Dass Oschmann, Jahrgang 1967, ebenso wie die 1985 in Guben geborene und inzwischen in London lebende Historikerin Katja Hoyer – Autorin des Bestsellers „Diesseits der Mauer. Eine andere Geschichte der DDR“ - mit zahllosen Talkshow- und Panel-Einladungen und anderen Partizipationsmöglichkeiten an diversen öffentlichen „Formaten“ geradezu überschüttet werden, mag man beiden gönnen. Doch weshalb auch von ihrer Seite häufig jenes, mit der AfD-Rhetorik fatal deckungsgleiche Unterstellungs- und Behauptungs-Lamento, nach welcher „der“ Osten nach wie vor kaum zu Wort käme, ignoriert und kujoniert von „dem“ Westen? Und ist es nicht selbst arg paternalistisch, bestimmte „Kollektiverfahrungen Ost“ zu verabsolutieren und damit Gesellschaftliches ebenso wie Individuelles künstlich zu homogenisieren - und gleichzeitig eine Sprecherposition im Namen dieses konstruierten „Wir“ einzunehmen und diese bei kritischer Nachfrage durchaus harsch zu verteidigen?

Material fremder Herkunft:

Inductive sys_step s : sys → Prop :=
  | sys_call t c : threads s !! t = Some Idle → may_call t c s = true → sys_step s (start t c s)
  | sys_run t s' : thread_step t s = Some (Ret s') → sys_step s s'.

(** [Destroy] wakes up all waiters with an error. *)
Fixpoint unblock_all (fuel : nat) l s : outcome sys :=
  match waiters (get_lock l s) with
  | None => Ret s
  | Some w =>
      match fuel with
      | O => NoFuel
      | S fuel =>
          W ← deref (nodes s !! w);
          let s := set_lock l (fun L => L <| waiters := w_next W |>) s in
          unblock_all fuel l (thread_unblock w (Err EINVAL) s)
      end
  end.

Definition Destroy l s : outcome sys :=
  s ← unblock_all (size (nodes s)) l s;
  Ret (set_lock l (fun L => L <| holder := 0 |> <| released := false |> <| count := 0 |>) s).

(** ** The queue *)

(** The waiters [Q] are linked from the first one on. *)
Fixpoint links (N : gmap Z Waiter) (Q : list Z) : Prop :=
  match Q with
  | [] => True
  | x :: Q' => (∃ W, N !! x = Some W ∧ w_next W = head Q') ∧ links N Q'
  end.

Definition queue (N : gmap Z Waiter) (h : option Z) (Q : list Z) : Prop :=
  h = head Q ∧ links N Q ∧ ∀ x, h = Some x → ∃ W, N !! x = Some W ∧ w_last W = last Q.

Lemma links_agree N N' Q : links N Q → (∀ x, x ∈ Q → w_next <$> N' !! x = w_next <$> N !! x) → links N' Q.
Proof.
  induction Q as [|x Q IH]; [done|]. intros [(W & HW & E) H] Ha. split; [|apply IH; [done|intros; apply Ha; by right]].
  specialize (Ha x ltac:(left)). rewrite HW in Ha. destruct (N' !! x) as [W'|]; [|done]. injection Ha as Ea. exists W'. split; [done|congruence].
Qed.

Lemma queue_agree N N' h Q : queue N h Q → (∀ x, x ∈ Q → N' !! x = N !! x) → queue N' h Q.
Proof.
  intros (E & H1 & H2) Ha. split_and!; [done| |].
  - apply (links_agree N); [done|]. intros x Hx. by rewrite Ha.
  - intros x Hx. destruct (H2 x Hx) as (W & HW & El). exists W. rewrite Ha; [done|]. subst h. by apply head_Some_elem_of.
Qed.

Lemma links_snoc N Q t : links N Q → NoDup (Q ++ [t]) →
  links (<[t := mkWaiter None None]> (match last Q with Some x => alter (fun w => mkWaiter (Some t) (w_last w)) x N | None => N end)) (Q ++ [t]).
Proof.
  induction Q as [|x Q IH] using list_ind; intros H Hnd.
  - cbn. split; [|done]. eexists. rewrite lookup_insert_eq. by split.
  - destruct H as [(W & HW & E) H]. cbn [app] in *. apply NoDup_cons in Hnd as [Hx Hnd]. rewrite elem_of_app, list_elem_of_singleton in Hx.
    assert (x ≠ t) as Hxt by tauto. destruct Q as [|y Q].
    + cbn in *. split; [|split; [|done]].
      * eexists. rewrite lookup_insert_ne, lookup_alter_eq, HW by done. split; [reflexivity|done].
      * eexists. rewrite lookup_insert_eq. split; [reflexivity|done].
    + destruct (IH H Hnd) as [IH1 IH2]. assert (∃ z, last (y :: Q) = Some z) as [z Hz] by (rewrite last_cons; destruct (last Q); eauto).
      rewrite last_cons_cons, Hz in *. assert (x ≠ z) by (intros ->; apply Hx; left; by apply last_Some_elem_of).
      split; [|by split]. exists W. by rewrite lookup_insert_ne, lookup_alter_ne.
Qed.

Record touched l (ch : VMCacheLock → VMCacheLock) (X : list Z) s s' : Prop := {
  to_lock : get_lock l s' = ch (get_lock l s);
  to_locks : ∀ l', l' ≠ l → get_lock l' s' = get_lock l' s;
  to_nodes : ∀ x, x ∉ X → nodes s' !! x = nodes s !! x;
  to_rest : chains s' = chains s ∧ unblocked s' = unblocked s ∧ threads s' = threads s ∧ rwlocks s' = rwlocks s
}.

Lemma get_set_lock l f s : get_lock l (set_lock l f s) = f (get_lock l s).
Proof. unfold get_lock at 1. cbn. by rewrite lookup_insert_eq. Qed.
Lemma get_set_other l l' f s : l' ≠ l → get_lock l' (set_lock l f s) = get_lock l' s.
Proof. intros. unfold get_lock at 1. cbn. by rewrite lookup_insert_ne. Qed.

Lemma enqueue_ok t l s Q : queue (nodes s) (waiters (get_lock l s)) Q → NoDup (Q ++ [t]) →
  ∃ s', enqueue t l s = Ret s' ∧ queue (nodes s') (head (Q ++ [t])) (Q ++ [t]) ∧
    touched l (fun L => L <| waiters := head (Q ++ [t]) |>) (Q ++ [t]) s s'.
Proof.
  intros (Eh & Hl & Hlast) Hnd. unfold enqueue. change (waiters (get_lock l _)) with (waiters (get_lock l s)) at 1.
  pose proof (links_snoc (nodes s) Q t Hl Hnd) as Hl'. rewrite Eh. destruct Q as [|h Q].
  - cbn [head app] in *. eexists. split; [reflexivity|]. split.
    + split_and!; [done| |].
      * apply (links_agree _ _ _ Hl'). intros x ->%list_elem_of_singleton. cbn. by rewrite lookup_alter_eq, !lookup_insert_eq.
      * intros x [= <-]. eexists. cbn. rewrite lookup_alter_eq, lookup_insert_eq. split; [reflexivity|done].
    + split; [by unfold get_lock at 1; cbn; rewrite lookup_insert_eq|intros l' ?; unfold get_lock at 1; cbn; by rewrite lookup_insert_ne| |done].
      intros x Hx. rewrite list_elem_of_singleton in Hx. cbn. by rewrite lookup_alter_ne, lookup_insert_ne.
  - cbn [head app] in *. destruct (Hlast h Eh) as (W & HW & El). apply NoDup_cons in Hnd as [Hh Hnd]. rewrite elem_of_app, list_elem_of_singleton in Hh.
    assert (t ≠ h) as Hth by (intros ->; tauto). assert (∃ z, last (h :: Q) = Some z) as [z Hz] by (rewrite last_cons; destruct (last Q); eauto).
    assert (z ∈ h :: Q) as Hin by (by apply last_Some_elem_of). rewrite Hz in *.
    assert (z ≠ t) as Hzt by (intros ->; apply elem_of_cons in Hin as [->|Hin]; [tauto|]; apply NoDup_app in Hnd as (_ & Hd & _); apply (Hd t Hin), list_elem_of_singleton; done).
    assert (is_Some (nodes s !! z)) as [Wz HWz] by (clear -Hl Hin; induction (h :: Q) as [|y q IH]; [by apply elem_of_nil in Hin|]; destruct Hl as [(W & HW & _) Hl]; apply elem_of_cons in Hin as [->|Hin]; [by eexists|by apply IH]).
    cbn [nodes update]. change (nodes (_ <| nodes ::= _ |>)) with (<[t := mkWaiter None None]> (nodes s)).
    rewrite (lookup_insert_ne _ t h), HW by tauto. cbn [deref mbind outcome_bind]. rewrite El. cbn [deref mbind outcome_bind].
    rewrite lookup_insert_ne, HWz by done. cbn [deref mbind outcome_bind]. eexists. split; [reflexivity|].
    assert (∀ x, x ≠ h → alter (fun w => w <| w_last := Some t |>) h (alter (fun w => w <| w_next := Some t |>) z (<[t := mkWaiter None None]> (nodes s))) !! x =
      <[t := mkWaiter None None]> (alter (fun w => mkWaiter (Some t) (w_last w)) z (nodes s)) !! x) as Hx.
    { intros x Hx. rewrite lookup_alter_ne by done. destruct (decide (x = t)) as [->|Hxt]; [by rewrite lookup_alter_ne, !lookup_insert_eq|]. rewrite (lookup_insert_ne _ t x) by done.
      destruct (decide (x = z)) as [->|Hxz]; [by rewrite !lookup_alter_eq, lookup_insert_ne|]. by rewrite !lookup_alter_ne, lookup_insert_ne. }
    split.
    + split_and!; [done| |].
      * apply (links_agree _ _ _ Hl'). intros x _. destruct (decide (x = h)) as [->|Hxh]; [|f_equal; by apply Hx]. cbn. rewrite lookup_alter_eq, (lookup_insert_ne _ t h) by tauto.
        destruct (decide (h = z)) as [->|Hhz]; [by rewrite !lookup_alter_eq, lookup_insert_ne; [destruct (nodes s !! z)|]|rewrite !lookup_alter_ne, lookup_insert_ne by (done || congruence); by destruct (nodes s !! h)].
      * intros x [= <-]. cbn. rewrite lookup_alter_eq. change (h :: Q ++ [t]) with ((h :: Q) ++ [t]). rewrite last_snoc.
        destruct (decide (h = z)) as [->|Hhz]; [rewrite lookup_alter_eq|rewrite lookup_alter_ne by done]; rewrite lookup_insert_ne, HW by tauto; eexists; split; reflexivity.
    + split; [|done| |done].
      * cbn in Eh. destruct (get_lock l s) as [c ws ho re] eqn:EL. cbn in Eh. subst ws. exact EL.
      * intros x Hxn. cbn. rewrite Hx by (intros ->; apply Hxn; left). assert (x ≠ t) by (intros ->; apply Hxn; right; apply elem_of_app; right; left).
        rewrite lookup_insert_ne by done. rewrite lookup_alter_ne; [done|]. intros <-. apply Hxn. apply elem_of_cons in Hin as [->|Hin]; [left|right; apply elem_of_app; by left].
Qed.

Dennoch: Es gehört zum Charakteristikum einer liberalen Demokratie, dass in Veröffentlichungen wie auch bei öffentlichen Meinungsäußerungen keine Kohärenz-Pflicht besteht. Auch das unterscheidet eine konfliktreiche freie Gesellschaft fundamental von der grimmigen Harmonie-Travestie einer Diktatur, in der fallweise sogar evidenz-basiertes Sprechen kriminalisiert wurde, sobald dieses mit den ideologischen Vorgaben „der“ Partei nicht konform ging. Überdies: Dirk Oschmann trifft bei vielen Ostdeutschen ganz offenbar ebenso einen Nerv wie Katja Hoyer; im Unterschied zu Egon Krenz´ Verfertigungen werden hier auch keine böswilligen Geschlichtsklitterungen geliefert, sondern hauptsächlich Fakten-Priorisierungen, Gewichtungen, Weglassungen und Interpretationen, die im besten Wortsinn dies sind: frag-würdig, ergo würdig eines kritischen Nachfragens.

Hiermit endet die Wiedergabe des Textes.